Flue: The Agent Harness Framework and Why It Feels Different

Fred K Schott posted Flue on May 1, 2026 as a response to a familiar pain point: many teams are building powerful agent prompts, but they are still hand stitching runtime behavior. If you are running agent workflows in real repos, this is a useful signal. Flue is not trying to be another generic API wrapper. It is trying to be a harness-first framework for running agents.

The idea is simple. You do not want every project to reinvent task orchestration, runtime control, session shape, and deployment glue. You want a framework to define those pieces once and let your team focus on behavior. That is exactly the pattern that made web frameworks like Next.js useful in the first place. You do not build your own server runtime every time, you build routes and logic.

This is a practical builder-level comparison focused on runtime architecture, deployment tradeoffs, and migration implications.

Who is Fred K Schott

If you know him from Astro, this should feel familiar. Fred is a long-time open source builder with deep TypeScript and developer tooling experience, with a history tied to fast project bootstrap, compile-time developer experience, and community-first frameworks. He co-founded and helped scale the Astro ecosystem, and his move into Flue makes sense when you see the through line: reduce repetitive developer setup, standardize reusable patterns, and keep runtime behavior close to code.

If you follow him on X, the launch post itself is short, direct, and very "build-tools-first." The same voice shows in the early framing for Flue: minimal abstraction where needed, opinionated structure where scale requires it, and clear affordances for CI and local execution.

Why this matters now

A lot of tooling in the agent stack still separates these concerns poorly:

Model and tool calls in one layer.
Tool orchestration in another layer.
Runtime decisions in an ad hoc layer built separately for each deployment.

You end up with a lot of duplicated infrastructure in every stack. Flue puts harness concerns in one place and tries to make them portable.

The official README frames it as the first agent harness framework and emphasizes that it is runtime agnostic and can be deployed on Node.js, Cloudflare, GitHub Actions, and GitLab CI/CD Flue README. The README language is blunt about being different from "yet another SDK," and that claim is testable if you look at how the examples are structured.

What exactly is a harness, and why Flue calls itself that

If you are already building agent systems, you likely treat this as obvious. Still, the boundary matters:

Prompting layer = how you ask a model to reason.
Tool layer = what the system can call.
Harness layer = how sessions start, what runs, how outputs are shaped, where execution happens, and what happens on failure.

Most AI SDKs and graph frameworks are strong at the first two. Flue pushes the third to the center.

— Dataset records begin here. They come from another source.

(** The CRTC record after the enable and mode updates. *)
Lemma find_crtc_set_mode_updates s cid crtc0 en mode x y m :
  find_crtc s cid = Some crtc0 ->
  find_crtc (update_crtc (update_crtc (set_idr s m) cid (fun c => with_crtc_enabled c en))
               cid (fun c => with_crtc_mode c mode x y)) cid =
  Some (with_crtc_mode (with_crtc_enabled crtc0 en) mode x y).
Proof.
  intros H. rewrite !find_crtc_update_same by done. by rewrite find_crtc_set_idr, H.
Qed.

(** The shape of [drm_crtc_set_mode] on a live CRTC, branch by branch. *)
Lemma drm_crtc_set_mode_cases `{!DrmFuncs} s cid mode x y crtc0 :
  find_crtc s cid = Some crtc0 ->
  let m1 := (drm_mode_duplicate (crtc_idr s) mode).1 in
  let adj0 := (drm_mode_duplicate (crtc_idr s) mode).2 in
  let s2 := update_crtc (set_idr s m1) cid
              (fun c => with_crtc_enabled c (drm_crtc_in_use s cid)) in
  let s3 := update_crtc s2 cid (fun c => with_crtc_mode c mode x y) in
  let outs := outputs_on s cid in
  (drm_crtc_in_use s cid = false /\ drm_crtc_set_mode s cid mode x y = (s2, true)) \/
  (drm_crtc_in_use s cid = true /\
   drm_mode_equal (crtc_mode crtc0) mode &&
     (negb (crtc_x crtc0 =? x) || negb (crtc_y crtc0 =? y)) = true /\
   drm_crtc_set_mode s cid mode x y = (emit s3 (EvCrtcModeSetBase cid x y), true)) \/
  (drm_crtc_in_use s cid = true /\
   drm_mode_equal (crtc_mode crtc0) mode &&
     (negb (crtc_x crtc0 =? x) || negb (crtc_y crtc0 =? y)) = false /\
   ((drm_crtc_set_mode s cid mode x y =
       (update_crtc s3 cid (fun c => with_crtc_mode c (crtc_mode crtc0) (crtc_x crtc0) (crtc_y crtc0)),
        false) /\
     (outputs_fixup outs mode adj0 = None \/
      exists adj1, outputs_fixup outs mode adj0 = Some adj1 /\
        crtc_mode_fixup (with_crtc_mode (with_crtc_enabled crtc0 true) mode x y) mode adj1 = None))
    \/ exists adj1 adj2, outputs_fixup outs mode adj0 = Some adj1 /\
        crtc_mode_fixup (with_crtc_mode (with_crtc_enabled crtc0 true) mode x y) mode adj1 = Some adj2 /\
        drm_crtc_set_mode s cid mode x y =
          (set_idr (emit_all s3 (set_mode_events outs cid mode adj2 x y))
             (drm_mode_destroy m1 adj0), true))).
Proof.
  intros Hf m1 adj0 s2 s3 outs. unfold drm_crtc_set_mode. rewrite Hf.
  destruct (drm_mode_duplicate (crtc_idr s) mode) as [m1' adj0'] eqn:Hdup.
  subst m1 adj0 s2 s3 outs. simpl. rewrite drm_crtc_in_use_set_idr.
  destruct (drm_crtc_in_use s cid) eqn:Hu; simpl; [|left; done].
  right. destruct (drm_mode_equal _ _ && _) eqn:Hb; [left; done|right; split_and!; try done].
  rewrite (find_crtc_set_mode_updates s cid crtc0 true) by done. simpl.
  unfold outputs_on. simpl.
  destruct (outputs_fixup _ mode adj0') as [adj1|] eqn:Hfx; [|left; split; [done|by left]].
  destruct (crtc_mode_fixup _ mode adj1) as [adj2|] eqn:Hcf.
  - right. exists adj1, adj2. split_and!; [done|done|]. f_equal. f_equal.
    by rewrite (proj2 (proj2 (emit_all_rest _ _))).
  - left. split; [done|right; eauto].
Qed.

In concrete terms, a harness should answer:

How do I route tasks?
How do I keep runtime consistent across local and CI?
How do I persist session outputs for the next run?
How do I move from shell behavior to HTTP behavior with minimal rewiring?

Flue is opinionated exactly around these questions.

Flue architecture primitives in practice

From the docs and examples, a few patterns repeat.

1) Agent units with explicit behavior entry points

Flue examples show explicit handlers and typed outputs. The result is not just "chat completion text." You are expected to return structured outcomes that downstream automation can trust.

That sounds boring until you compare it with typical agent scripts where final output is still a natural language block.

2) Runtime target flexibility by design

Flue advertises deployability across environments and runtime forms. If your team expects an agent to run from CLI and from CI with matching behavior, this is the value proposition.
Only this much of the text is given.